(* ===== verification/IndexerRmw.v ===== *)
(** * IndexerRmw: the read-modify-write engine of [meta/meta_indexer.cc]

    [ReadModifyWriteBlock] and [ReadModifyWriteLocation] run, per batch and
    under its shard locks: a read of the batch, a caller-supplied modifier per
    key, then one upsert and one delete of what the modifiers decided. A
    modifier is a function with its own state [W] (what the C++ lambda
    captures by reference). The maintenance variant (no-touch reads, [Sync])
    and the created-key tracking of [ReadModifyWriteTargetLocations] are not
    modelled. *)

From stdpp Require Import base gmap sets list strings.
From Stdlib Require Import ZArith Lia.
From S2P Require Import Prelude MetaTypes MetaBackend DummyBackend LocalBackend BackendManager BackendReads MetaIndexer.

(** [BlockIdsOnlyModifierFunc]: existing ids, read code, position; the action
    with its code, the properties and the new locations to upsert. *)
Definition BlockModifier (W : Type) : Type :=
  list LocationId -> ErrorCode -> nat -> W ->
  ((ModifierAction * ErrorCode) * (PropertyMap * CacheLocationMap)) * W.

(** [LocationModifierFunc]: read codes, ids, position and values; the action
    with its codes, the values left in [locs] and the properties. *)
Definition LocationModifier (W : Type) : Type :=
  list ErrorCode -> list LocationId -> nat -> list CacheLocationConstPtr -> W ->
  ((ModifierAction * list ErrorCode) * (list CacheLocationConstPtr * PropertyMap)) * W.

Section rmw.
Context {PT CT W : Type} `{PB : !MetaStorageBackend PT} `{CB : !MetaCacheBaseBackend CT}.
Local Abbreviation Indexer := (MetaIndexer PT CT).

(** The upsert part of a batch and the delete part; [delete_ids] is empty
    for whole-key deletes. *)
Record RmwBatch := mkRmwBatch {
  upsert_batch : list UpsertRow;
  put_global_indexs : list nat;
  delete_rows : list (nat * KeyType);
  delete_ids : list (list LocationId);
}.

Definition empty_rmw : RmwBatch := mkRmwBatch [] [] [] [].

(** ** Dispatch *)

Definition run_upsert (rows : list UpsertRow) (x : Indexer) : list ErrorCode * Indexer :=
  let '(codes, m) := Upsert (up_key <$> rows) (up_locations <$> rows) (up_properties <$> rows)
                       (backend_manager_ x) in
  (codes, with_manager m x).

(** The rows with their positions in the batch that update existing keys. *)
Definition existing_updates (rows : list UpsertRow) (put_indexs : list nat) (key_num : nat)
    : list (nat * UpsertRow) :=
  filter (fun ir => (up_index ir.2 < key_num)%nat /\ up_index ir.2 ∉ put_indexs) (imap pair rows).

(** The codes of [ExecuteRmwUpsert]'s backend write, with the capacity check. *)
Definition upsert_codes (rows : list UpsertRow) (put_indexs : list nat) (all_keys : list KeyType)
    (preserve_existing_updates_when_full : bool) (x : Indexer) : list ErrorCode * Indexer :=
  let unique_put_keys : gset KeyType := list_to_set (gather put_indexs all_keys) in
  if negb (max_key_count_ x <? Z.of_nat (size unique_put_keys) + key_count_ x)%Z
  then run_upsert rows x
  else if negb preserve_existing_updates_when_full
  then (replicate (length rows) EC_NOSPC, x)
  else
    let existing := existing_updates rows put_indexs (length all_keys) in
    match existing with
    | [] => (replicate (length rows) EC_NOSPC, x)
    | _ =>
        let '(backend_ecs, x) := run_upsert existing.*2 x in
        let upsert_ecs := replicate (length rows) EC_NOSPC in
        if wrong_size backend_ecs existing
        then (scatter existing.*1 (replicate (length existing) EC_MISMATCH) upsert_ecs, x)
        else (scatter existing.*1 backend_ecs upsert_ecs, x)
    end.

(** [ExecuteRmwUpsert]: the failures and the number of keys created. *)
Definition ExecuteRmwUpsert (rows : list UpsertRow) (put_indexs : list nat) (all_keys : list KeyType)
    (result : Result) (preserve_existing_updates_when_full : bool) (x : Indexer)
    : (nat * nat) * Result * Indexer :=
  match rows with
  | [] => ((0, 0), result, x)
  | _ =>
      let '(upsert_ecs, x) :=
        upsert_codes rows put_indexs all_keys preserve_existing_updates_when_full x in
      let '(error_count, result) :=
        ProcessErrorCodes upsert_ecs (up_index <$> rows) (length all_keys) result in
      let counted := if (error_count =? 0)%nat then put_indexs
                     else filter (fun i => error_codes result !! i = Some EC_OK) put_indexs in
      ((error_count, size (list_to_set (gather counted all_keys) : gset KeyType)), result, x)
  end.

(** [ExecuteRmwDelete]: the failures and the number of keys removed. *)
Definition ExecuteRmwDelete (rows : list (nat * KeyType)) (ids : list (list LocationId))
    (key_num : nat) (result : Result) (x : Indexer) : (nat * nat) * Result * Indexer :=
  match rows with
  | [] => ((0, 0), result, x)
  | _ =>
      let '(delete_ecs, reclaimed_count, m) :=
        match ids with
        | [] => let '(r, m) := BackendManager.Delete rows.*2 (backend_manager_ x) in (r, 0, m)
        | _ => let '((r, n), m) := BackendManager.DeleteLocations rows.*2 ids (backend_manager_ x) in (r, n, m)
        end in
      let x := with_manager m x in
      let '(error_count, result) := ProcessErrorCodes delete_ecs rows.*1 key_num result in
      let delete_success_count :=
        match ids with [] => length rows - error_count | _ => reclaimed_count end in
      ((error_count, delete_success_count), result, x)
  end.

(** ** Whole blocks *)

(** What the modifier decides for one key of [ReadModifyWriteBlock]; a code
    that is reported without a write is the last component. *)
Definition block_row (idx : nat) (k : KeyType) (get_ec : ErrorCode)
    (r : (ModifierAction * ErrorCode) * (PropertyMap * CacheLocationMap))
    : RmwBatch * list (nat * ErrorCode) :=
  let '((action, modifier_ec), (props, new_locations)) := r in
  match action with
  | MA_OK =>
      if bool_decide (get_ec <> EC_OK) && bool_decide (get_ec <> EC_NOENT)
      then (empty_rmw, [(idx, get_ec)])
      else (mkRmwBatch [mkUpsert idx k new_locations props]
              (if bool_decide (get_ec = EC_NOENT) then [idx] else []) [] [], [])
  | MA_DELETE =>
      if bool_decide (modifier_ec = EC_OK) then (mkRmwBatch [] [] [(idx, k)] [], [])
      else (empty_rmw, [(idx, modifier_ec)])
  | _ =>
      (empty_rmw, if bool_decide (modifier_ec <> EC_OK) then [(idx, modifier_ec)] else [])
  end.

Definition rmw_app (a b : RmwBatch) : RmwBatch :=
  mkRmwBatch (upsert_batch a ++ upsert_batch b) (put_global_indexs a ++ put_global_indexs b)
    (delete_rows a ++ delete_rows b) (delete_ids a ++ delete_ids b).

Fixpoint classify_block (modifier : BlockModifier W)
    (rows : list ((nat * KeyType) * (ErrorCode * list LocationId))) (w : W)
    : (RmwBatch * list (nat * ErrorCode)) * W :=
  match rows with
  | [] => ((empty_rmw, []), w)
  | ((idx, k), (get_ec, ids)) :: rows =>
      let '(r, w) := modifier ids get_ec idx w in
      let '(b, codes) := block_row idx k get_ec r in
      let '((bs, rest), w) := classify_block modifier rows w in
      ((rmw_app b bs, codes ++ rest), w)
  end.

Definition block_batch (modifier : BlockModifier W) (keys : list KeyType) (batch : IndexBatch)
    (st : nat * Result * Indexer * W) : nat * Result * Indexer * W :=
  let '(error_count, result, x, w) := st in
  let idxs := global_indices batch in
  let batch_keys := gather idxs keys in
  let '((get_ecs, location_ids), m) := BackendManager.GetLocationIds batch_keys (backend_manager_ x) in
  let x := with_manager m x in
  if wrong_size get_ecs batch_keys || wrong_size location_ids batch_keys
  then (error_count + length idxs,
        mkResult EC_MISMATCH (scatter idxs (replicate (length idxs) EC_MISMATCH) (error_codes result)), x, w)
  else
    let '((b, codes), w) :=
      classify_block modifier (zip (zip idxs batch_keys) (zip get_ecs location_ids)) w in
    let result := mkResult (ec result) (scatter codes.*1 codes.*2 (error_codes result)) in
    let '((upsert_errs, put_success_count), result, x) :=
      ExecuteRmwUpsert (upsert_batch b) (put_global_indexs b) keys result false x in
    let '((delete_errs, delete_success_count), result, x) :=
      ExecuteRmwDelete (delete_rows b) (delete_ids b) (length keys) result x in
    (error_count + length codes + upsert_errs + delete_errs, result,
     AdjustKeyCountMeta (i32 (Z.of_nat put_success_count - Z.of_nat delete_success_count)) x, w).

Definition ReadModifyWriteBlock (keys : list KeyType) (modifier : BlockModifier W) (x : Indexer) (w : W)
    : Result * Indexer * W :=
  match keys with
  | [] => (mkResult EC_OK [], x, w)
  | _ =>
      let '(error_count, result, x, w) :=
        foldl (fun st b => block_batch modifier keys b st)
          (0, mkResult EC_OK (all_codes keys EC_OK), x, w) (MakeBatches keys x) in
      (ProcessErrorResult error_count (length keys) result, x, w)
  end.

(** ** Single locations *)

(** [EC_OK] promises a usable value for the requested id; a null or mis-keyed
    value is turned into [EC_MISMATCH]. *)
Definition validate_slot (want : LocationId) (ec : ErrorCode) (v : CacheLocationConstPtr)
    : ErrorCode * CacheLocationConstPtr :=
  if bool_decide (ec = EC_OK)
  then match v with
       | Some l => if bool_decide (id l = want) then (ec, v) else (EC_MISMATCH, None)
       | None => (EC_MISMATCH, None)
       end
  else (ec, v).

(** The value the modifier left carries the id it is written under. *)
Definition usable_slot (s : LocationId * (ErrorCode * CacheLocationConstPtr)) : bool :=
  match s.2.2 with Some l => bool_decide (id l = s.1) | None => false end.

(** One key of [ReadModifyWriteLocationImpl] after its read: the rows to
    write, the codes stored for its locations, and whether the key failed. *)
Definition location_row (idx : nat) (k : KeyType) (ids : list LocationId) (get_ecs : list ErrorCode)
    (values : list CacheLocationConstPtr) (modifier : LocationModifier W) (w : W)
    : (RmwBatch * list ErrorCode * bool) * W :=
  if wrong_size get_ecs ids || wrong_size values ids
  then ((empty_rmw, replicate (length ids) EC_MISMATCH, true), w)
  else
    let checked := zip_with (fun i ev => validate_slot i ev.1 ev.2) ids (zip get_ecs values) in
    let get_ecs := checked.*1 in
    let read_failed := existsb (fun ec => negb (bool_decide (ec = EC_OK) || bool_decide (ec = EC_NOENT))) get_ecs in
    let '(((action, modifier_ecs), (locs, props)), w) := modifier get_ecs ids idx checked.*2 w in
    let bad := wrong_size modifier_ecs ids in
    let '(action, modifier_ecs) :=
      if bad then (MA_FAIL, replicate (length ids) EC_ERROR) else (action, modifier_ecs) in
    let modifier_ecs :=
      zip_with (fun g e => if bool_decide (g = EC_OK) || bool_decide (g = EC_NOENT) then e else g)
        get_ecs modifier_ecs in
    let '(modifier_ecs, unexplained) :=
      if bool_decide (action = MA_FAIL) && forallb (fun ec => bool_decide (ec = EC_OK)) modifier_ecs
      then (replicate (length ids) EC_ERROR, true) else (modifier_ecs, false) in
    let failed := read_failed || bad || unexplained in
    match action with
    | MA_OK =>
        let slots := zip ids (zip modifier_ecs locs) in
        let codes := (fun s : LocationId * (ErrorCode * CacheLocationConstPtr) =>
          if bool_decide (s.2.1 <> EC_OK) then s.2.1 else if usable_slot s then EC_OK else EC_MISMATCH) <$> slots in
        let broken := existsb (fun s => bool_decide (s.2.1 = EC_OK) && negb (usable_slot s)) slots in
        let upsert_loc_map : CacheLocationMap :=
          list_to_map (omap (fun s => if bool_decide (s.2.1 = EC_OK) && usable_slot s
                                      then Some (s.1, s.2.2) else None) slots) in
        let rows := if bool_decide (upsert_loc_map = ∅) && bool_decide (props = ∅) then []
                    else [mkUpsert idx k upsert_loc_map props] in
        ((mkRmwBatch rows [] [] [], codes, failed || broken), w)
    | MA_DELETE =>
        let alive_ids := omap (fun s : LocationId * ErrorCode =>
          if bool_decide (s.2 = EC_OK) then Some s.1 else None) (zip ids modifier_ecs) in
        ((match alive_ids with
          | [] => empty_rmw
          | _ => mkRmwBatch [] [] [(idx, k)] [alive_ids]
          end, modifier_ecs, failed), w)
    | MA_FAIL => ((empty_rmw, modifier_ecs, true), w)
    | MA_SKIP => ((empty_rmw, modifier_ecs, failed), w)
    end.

****

TASK REQUIREMENTS = The line above containing "ids)) :: rows =>", the line containing "let idxs := global_indices batch in", and every line between them are to be transcribed exactly; no other line is wanted.

SOLUTION BELOW =
  | ((idx, k), (get_ec, ids)) :: rows =>
      let '(r, w) := modifier ids get_ec idx w in
      let '(b, codes) := block_row idx k get_ec r in
      let '((bs, rest), w) := classify_block modifier rows w in
      ((rmw_app b bs, codes ++ rest), w)
  end.

Definition block_batch (modifier : BlockModifier W) (keys : list KeyType) (batch : IndexBatch)
    (st : nat * Result * Indexer * W) : nat * Result * Indexer * W :=
  let '(error_count, result, x, w) := st in
  let idxs := global_indices batch in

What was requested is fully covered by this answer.